L’operazione è scattata nell’ambito dei servizi di prevenzione e controllo del territorio disposti dalla Questura di Padova. Erano circa le 16 quando un equipaggio delle Volanti dell’Ufficio Prevenzione Generale e Soccorso Pubblico, impegnato nel pattugliamento del quadrante sud della città, ha notato un’auto con targa slovena e tre persone a bordo che, alla vista della pattuglia, ha tentato di eludere il controllo.

Dopo pochi minuti di manovre sospette, il veicolo si è infilato in una strada senza uscita, dove è stato definitivamente fermato. Durante gli accertamenti sui documenti, i tre occupanti hanno lanciato dall’abitacolo un grosso involucro bianco, caduto all’interno del giardino di una casa privata. Per operare in sicurezza e recuperare quanto gettato, è stato richiesto l’intervento di una seconda Volante.

Contattato il proprietario dell’abitazione, gli agenti hanno recuperato l’involucro che, sottoposto a narcotest negli uffici della Questura, è risultato contenere cocaina in un unico “sasso” del peso di circa 49 grammi. Un ulteriore piccolo involucro con la stessa sostanza è stato poi rinvenuto sotto il sedile del conducente.

Condotti in Questura, i tre sono stati identificati: si tratta di un 29enne cittadino albanese, regolare sul territorio nazionale, con precedenti per reati in materia di stupefacenti e contro il patrimonio; di un 42enne cittadino rumeno, gravato da precedenti contro il patrimonio e già segnalato come assuntore di sostanze stupefacenti; e di un 19enne cittadino tunisino, irregolare in Italia dal 2024, senza fissa dimora, con precedenti per lesioni e stupefacenti.
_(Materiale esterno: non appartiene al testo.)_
(* ===== verification/ExchangeTheorems.v ===== *)
(** * Theorems about the exchange

    What a crash and an orderly shutdown of [Exchange] leave in the log's file,
    and what the replay rebuilds from it. *)

From stdpp Require Import base list gmap strings.
From Stdlib Require Import ZArith Lia Ascii.
From S2P Require Import Prelude Types Bytes BinarySerializer SerializerTheorems Fifo MpscQueue OrderBook ClientErasure BookInv BookOps BookRegistry SafeQueue Wal WalSystem ConnectionManager PipelineSystem ThreadPool ReplayEngine Recovery PoolTheorems Ownership PoolTrace Exchange ExchangeInv.
Local Open Scope exchange_scope.
Local Open Scope list_scope.

(** ** Facts *)

Section Facts.
Context {S QW QR QT : Type} `{FifoLaws QW WALEntry} `{FifoLaws QR ExecutionReport} `{FifoLaws QT Trade}.
Implicit Types x : ExchangeSystem S QW QR QT.

(** A step of the pipeline that is not a session's coming or going. *)
Definition pipeline_works (p p' : PipelineSystem S QR QT) : Prop :=
  exists a, (forall c s, a <> PA_add c s) /\ (forall c, a <> PA_remove c) /\ pipe_step a p = Some (Ok p').

Lemma pipeline_works_step p p' : pipeline_works p p' -> pipeline_step p p'.
Proof using. intros (a & _ & _ & Ha). by exists a. Qed.

(** Only the dispatcher hands over reports, and to the session it looked up. *)
Lemma pipeline_works_sends p p' : pipeline_works p p' ->
  pp_sessions p' = pp_sessions p /\
  (exists new, handed p' = handed p ++ new /\
     Forall (fun cr => pp_dispatcher p = D_send cr.1 cr.2) new) /\
  (forall c r, pp_dispatcher p' = D_send c r ->
     pp_dispatcher p = D_send c r \/ get_session (er_client_id r) (pp_sessions p) = Some c).
Proof using.
  assert (forall q : PipelineSystem S QR QT, pp_sessions q = pp_sessions p -> handed q = handed p ->
    pp_dispatcher q = pp_dispatcher p ->
    pp_sessions q = pp_sessions p /\
    (exists new, handed q = handed p ++ new /\ Forall (fun cr => pp_dispatcher p = D_send cr.1 cr.2) new) /\
    (forall c r, pp_dispatcher q = D_send c r ->
       pp_dispatcher p = D_send c r \/ get_session (er_client_id r) (pp_sessions p) = Some c)) as Hid.
  { intros q Hq Hh Hd. split; [done|]. split; [exists []; by rewrite Hh, app_nil_r|].
    intros c r. rewrite Hd. auto. }
  intros ([tid m|tid| | |c s|c] & Hna & Hnr & Ha); simpl in Ha; [| | | |by destruct (Hna c s)|by destruct (Hnr c)].
  - destruct (pp_publishers p !! tid); [done|]. injection Ha as <-. unfold start_publish. auto.
  - unfold publisher_step in Ha. destruct (pp_publishers p !! tid) as [[m|m|m]|]; [| | |done];
      injection Ha as Ha; [by rewrite <- Ha; auto..|].
    apply obind_ok in Ha as ([[|] q] & _ & [= <-]); auto.
  - unfold dispatcher_step in Ha. destruct (pp_dispatcher p) as [| | | |r|c r| |] eqn:Hd; [..|done].
    5: { injection Ha as <-. simpl. split; [done|]. split; [exists []; by rewrite app_nil_r|].
         intros c' r'. case_match eqn:Hg; [|done]. intros [= <- <-]. auto. }
    5: { injection Ha as <-. simpl. split; [done|]. split; [|done]. exists [(c, r)]. by repeat constructor. }
    all: injection Ha as Ha; first [apply obind_ok in Ha as (? & _ & Ha)|idtac].
    all: case_match; simplify_eq; simpl; (split; [done|]).
    all: split; [exists []; by rewrite app_nil_r|]; intros; by repeat case_match.
  - unfold pipe_stopper_step in Ha. destruct (pp_stopper p); try done; try (injection Ha as <-; by auto).
    destruct (pp_dispatcher p) eqn:Hd; try done. injection Ha as <-. by apply Hid.
Qed.

(** The log and the pipeline of the exchange move by their own steps. *)
Lemma exchange_worker_parts i u v x x' : exchange_worker i u v x = Some (Ok x') ->
  (ex_wal x' = ex_wal x \/ wal_step (ex_wal x) (ex_wal x')) /\
  (ex_pipe x' = ex_pipe x \/ pipeline_works (ex_pipe x) (ex_pipe x')) /\ ex_submitted x' = ex_submitted x.
Proof using.
  assert (forall b (y : ExchangeSystem S QW QR QT), ex_wal (return_if b i y) = ex_wal y /\
    ex_pipe (return_if b i y) = ex_pipe y /\ ex_submitted (return_if b i y) = ex_submitted y) as Hret.
  { intros b y. unfold return_if. destruct (ex_workers y !! i); [|done]. by destruct b. }
  assert (plain_step i x = Some (Ok x') -> ex_wal x' = ex_wal x /\ ex_pipe x' = ex_pipe x /\
    ex_submitted x' = ex_submitted x) as Hplain.
  { unfold plain_step. destruct (worker_step _ _ _ _ _ _); [|done]. by intros [= (p & _ & [= <-])%obind_ok]. }
  assert (forall e, call_wal i e x = Some (Ok x') ->
    wal_step (ex_wal x) (ex_wal x') /\ ex_pipe x' = ex_pipe x /\ ex_submitted x' = ex_submitted x) as Hcw.
  { intros e. unfold call_wal. destruct (wstep _ _) eqn:Hw; [|done]. intros [= (w & -> & [= <-])%obind_ok].
    split; [by eexists|done]. }
  assert (forall m, call_pipe i m x = Some (Ok x') ->
    ex_wal x' = ex_wal x /\ pipeline_works (ex_pipe x) (ex_pipe x') /\ ex_submitted x' = ex_submitted x) as Hcp.
  { intros m. unfold call_pipe. destruct (pipe_step _ _) eqn:Hp; [|done]. intros [= (p & -> & [= <-])%obind_ok].
    split_and!; [done| |done]. by exists (PA_publish i m). }
  unfold exchange_worker, in_wal_call, in_pipe_call.
  destruct (ws_writers (ex_wal x) !! i).
  { destruct (writer_step i (ex_wal x)) eqn:Hw; [|done]. intros [= (w' & -> & [= <-])%obind_ok].
    destruct (Hret (bool_decide (ws_writers w' !! i = None)) (set_wal w' x)) as (-> & -> & ->).
    split_and!; [right; by exists (WA_writer i)|by left|done]. }
  destruct (pp_publishers (ex_pipe x) !! i).
  { destruct (publisher_step i (ex_pipe x)) eqn:Hp; [|done]. intros [= (p' & -> & [= <-])%obind_ok].
    destruct (Hret (bool_decide (pp_publishers p' !! i = None)) (set_pipe p' x)) as (-> & -> & ->).
    split_and!; [by left|right; by exists (PA_publisher i)|done]. }
  destruct (ex_workers x !! i) as [[t|t|t op|res [|f fs]|[|er rs] fs|[|f fs]]|];
    try (destruct (task_op t); [destruct (bool_decide _); [|done]|]); naive_solver.
Qed.

(** An action of one of the threads of the exchange. *)
Definition thread_action (a : exchange_action S) : Prop :=
  match a with EX_submit _ | EX_add _ _ | EX_remove _ => False | _ => True end.

Lemma exchange_thread_parts a x x' : thread_action a -> exchange_action_step a x = Some (Ok x') ->
  (ex_wal x' = ex_wal x \/ wal_step (ex_wal x) (ex_wal x')) /\
  (ex_pipe x' = ex_pipe x \/ pipeline_works (ex_pipe x) (ex_pipe x')) /\ ex_submitted x' = ex_submitted x.
Proof using.
  intros Ha Hs. destruct a as [t|i u v| | |c s|c|]; try done; simpl in Hs.
  - by eapply exchange_worker_parts.
  - destruct (flusher_step (ex_wal x)) eqn:Hf; [|done]. injection Hs as (w & -> & [= <-])%obind_ok.
    split_and!; [right; by exists WA_flusher|by left|done].
  - unfold on_pipe in Hs. simpl in Hs. destruct (dispatcher_step _) eqn:Hd; [|done].
    injection Hs as (p & -> & [= <-])%obind_ok. split_and!; [by left|right; by exists PA_dispatcher|done].
  - unfold main_step in Hs. destruct (ex_phase x); try done.
    + injection Hs as <-. auto.
    + destruct (ex_tasks x); [|done]. destruct (bool_decide _); [|done]. injection Hs as <-. auto.
    + destruct (stopper_step (ex_wal x)) eqn:Hf; destruct (ws_stopper (ex_wal x)); try done;
        try (injection Hs as <-; by auto); injection Hs as (w & -> & [= <-])%obind_ok;
        (split_and!; [right; by exists WA_stopper|by left|done]).
    + destruct (pipe_stopper_step (ex_pipe x)) eqn:Hf; destruct (pp_stopper (ex_pipe x)); try done;
        try (injection Hs as <-; by auto); injection Hs as (w & -> & [= <-])%obind_ok;
        (split_and!; [by left|right; by exists PA_stopper|done]).
Qed.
L’autovettura è risultata intestata a una società di autonoleggio slovena.

Al termine delle perquisizioni e dopo il sequestro della droga, tutti e tre sono stati arrestati in flagranza per detenzione ai fini di spaccio di sostanza stupefacente in concorso e messi a disposizione della Procura della Repubblica di Padova, in attesa del giudizio per direttissima.
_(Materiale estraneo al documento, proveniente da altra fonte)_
Lemma wal_stops x : ex_inv w_env x -> ex_phase x = MP_wal ->
  exists x', star thread_step x x' /\ ex_phase x' = MP_pipeline.
Proof using.
  intros Hinv Hph.
  assert (exists x1, star thread_step x x1 /\ ex_phase x1 = MP_wal /\
    (ws_stopper (ex_wal x1) = S_join \/ ws_stopper (ex_wal x1) = S_end)) as (x1 & Hs1 & Hp1 & Hst).
  { destruct (ws_stopper (ex_wal x)) eqn:Hs; [| |by exists x; split; [apply star_refl|auto]..].
    - eexists. split.
      { do 2 (eapply star_step; [apply main_thread_step; unfold main_step, stopper_step; simpl;
          rewrite Hph, ?Hs; reflexivity|]). apply star_refl. }
      by split; [|left].
    - eexists. split.
      { eapply star_step; [apply main_thread_step; unfold main_step, stopper_step; simpl;
          rewrite Hph, ?Hs; reflexivity|]. apply star_refl. }
      by split; [|left]. }
  pose proof (thread_star_inv _ _ Hinv Hs1) as Hi1.
  destruct Hst as [Hst|Hst]; [destruct (wal_joins x1 Hi1 Hp1 Hst) as (x' & Hs' & Hx')|
    destruct (wal_ends x1 Hp1 Hst) as (x' & Hs' & Hx')]; exists x'; (split; [by eapply star_trans|done]).
Qed.

Lemma pipeline_ends x : ex_phase x = MP_pipeline -> pp_stopper (ex_pipe x) = PS_end ->
  exists x', star thread_step x x' /\ ex_phase x' = MP_done.
Proof using.
  intros Hp Hs. exists (set_phase MP_done x). split; [|done]. apply star_one, main_thread_step.
  unfold main_step. by rewrite Hp, Hs.
Qed.

Lemma pipeline_joins x : ex_inv w_env x -> ex_phase x = MP_pipeline -> pp_stopper (ex_pipe x) = PS_join ->
  exists x', star thread_step x x' /\ ex_phase x' = MP_done.
Proof using.
  intros Hi Hp Hs. destruct (xi_pipe _ _ Hi) as [(c & c' & rs & ts & Hqr & Hqt & _ & Hst) _ _ _].
  rewrite Hs in Hst. destruct Hst as (Hrun & _).
  destruct (dispatcher_ends (ex_pipe x) rs ts) as (p' & Hstar & Hd); [by split; [|eauto]|].
  pose proof (dispatches_keep _ _ Hstar) as Hks. apply dispatcher_star in Hstar.
  edestruct (pipeline_ends (set_pipe (mkPipelineSystem (set_flags
    (ExecutionPipeline.running_ (pp_pipe p')) false (pp_pipe p')) (pp_sessions p') (pp_publishers p')
    (pp_dispatcher p') PS_end (queued p') (queued_trades p') (looked_up p') (handed p')) x))
    as (x' & Hstar' & Hx'); [done|done|].
  exists x'. split; [|done]. eapply star_trans; [exact Hstar|]. eapply star_step; [|exact Hstar'].
  apply main_thread_step. unfold main_step, pipe_stopper_step. simpl. by rewrite Hp, Hks, Hs, Hd.
Qed.

Lemma pipeline_stops x : ex_inv w_env x -> ex_phase x = MP_pipeline ->
  exists x', star thread_step x x' /\ ex_phase x' = MP_done.
Proof using.
  intros Hinv Hph.
  assert (exists x1, star thread_step x x1 /\ ex_phase x1 = MP_pipeline /\
    (pp_stopper (ex_pipe x1) = PS_join \/ pp_stopper (ex_pipe x1) = PS_end)) as (x1 & Hs1 & Hp1 & Hst).
  { destruct (pp_stopper (ex_pipe x)) eqn:Hs; [| | |by exists x; split; [apply star_refl|auto]..].
    - eexists. split.
      { do 3 (eapply star_step; [apply main_thread_step; unfold main_step, pipe_stopper_step; simpl;
          rewrite Hph, ?Hs; reflexivity|]). apply star_refl. }
      by split; [|left].
    - eexists. split.
      { do 2 (eapply star_step; [apply main_thread_step; unfold main_step, pipe_stopper_step; simpl;
          rewrite Hph, ?Hs; reflexivity|]). apply star_refl. }
      by split; [|left].
    - eexists. split.
      { eapply star_step; [apply main_thread_step; unfold main_step, pipe_stopper_step; simpl;
          rewrite Hph, ?Hs; reflexivity|]. apply star_refl. }
      by split; [|left]. }
  pose proof (thread_star_inv _ _ Hinv Hs1) as Hi1.
  destruct Hst as [Hst|Hst]; [destruct (pipeline_joins x1 Hi1 Hp1 Hst) as (x' & Hs' & Hx')|
    destruct (pipeline_ends x1 Hp1 Hst) as (x' & Hs' & Hx')]; exists x'; (split; [by eapply star_trans|done]).
Qed.

Lemma shuts_down x : ex_inv w_env x -> exists x', star thread_step x x' /\ ex_phase x' = MP_done.
Proof using.
  assert (forall x, ex_inv w_env x -> ex_phase x = MP_wal ->
    exists x', star thread_step x x' /\ ex_phase x' = MP_done) as Hwal.
  { intros y Hi Hp. destruct (wal_stops y Hi Hp) as (y1 & Hs1 & Hp1).
    destruct (pipeline_stops y1 (thread_star_inv _ _ Hi Hs1) Hp1) as (y2 & Hs2 & Hp2).
    exists y2. split; [by eapply star_trans|done]. }
  assert (forall x, ex_inv w_env x -> ex_phase x = MP_join ->
    exists x', star thread_step x x' /\ ex_phase x' = MP_done) as Hjoin.
  { intros y Hi Hp. destruct (pool_joins y Hi Hp) as (y1 & Hs1 & Hp1 & Ht1 & Hk1).
    assert (thread_step y1 (set_phase MP_wal y1)) as Hstep.
    { apply main_thread_step. unfold main_step. by rewrite Hp1, Ht1, bool_decide_eq_true_2. }
    assert (star thread_step y (set_phase MP_wal y1)) as Hs2 by (eapply star_trans; [done|by apply star_one]).
    destruct (Hwal _ (thread_star_inv _ _ Hi Hs2)) as (y2 & Hs3 & Hp2); [done|].
    exists y2. split; [by eapply star_trans|done]. }
  intros Hi. destruct (ex_phase x) eqn:Hp; [|by apply Hjoin|by apply Hwal|by apply pipeline_stops|].
  - assert (thread_step x (set_phase MP_join x)) as Hstep.
    { apply main_thread_step. unfold main_step. by rewrite Hp. }
    destruct (Hjoin _ (thread_star_inv _ _ Hi (star_one _ _ Hstep))) as (y & Hs & Hy); [done|].
    exists y. split; [by eapply star_step|done].
  - exists x. split; [apply star_refl|done].
Qed.
End Liveness.

(** C9: no deadlock.  From every state the exchange can reach, steps of its own
    threads, with no task and no session arriving, can complete the shutdown: a
    worker that waits for a book's mutex waits for one that can move, every call
    of the log and of the pipeline returns, and flusher and dispatcher end. *)
Theorem exchange_shuts_down {S QW QR QT} `{FifoLaws QW WALEntry} `{FifoLaws QR ExecutionReport}
    `{FifoLaws QT Trade} (x : ExchangeSystem S QW QR QT) :
  exchange_reachable x -> exists x', star thread_step x x' /\ ex_phase x' = MP_done.
Proof. intros Hr. by apply shuts_down, exchange_reachable_any. Qed.

Lemma exchange_shuts_down_witness : exists x',
  star thread_step (exchange_try (w_exchange 4 1) w_started) x' /\ ex_phase x' = MP_done.
Proof. exact (exchange_shuts_down _ (w_exchange_reachable 4 1)). Defined.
Vista la gravità dei fatti, il Questore di Padova Marco Odorisio ha attivato l’Ufficio Immigrazione per la revoca del permesso di soggiorno nei confronti del 29enne albanese, l’accompagnamento presso un CPR del 19enne tunisino irregolare e l’allontanamento dal territorio nazionale anche del cittadino rumeno, ritenuto socialmente pericoloso.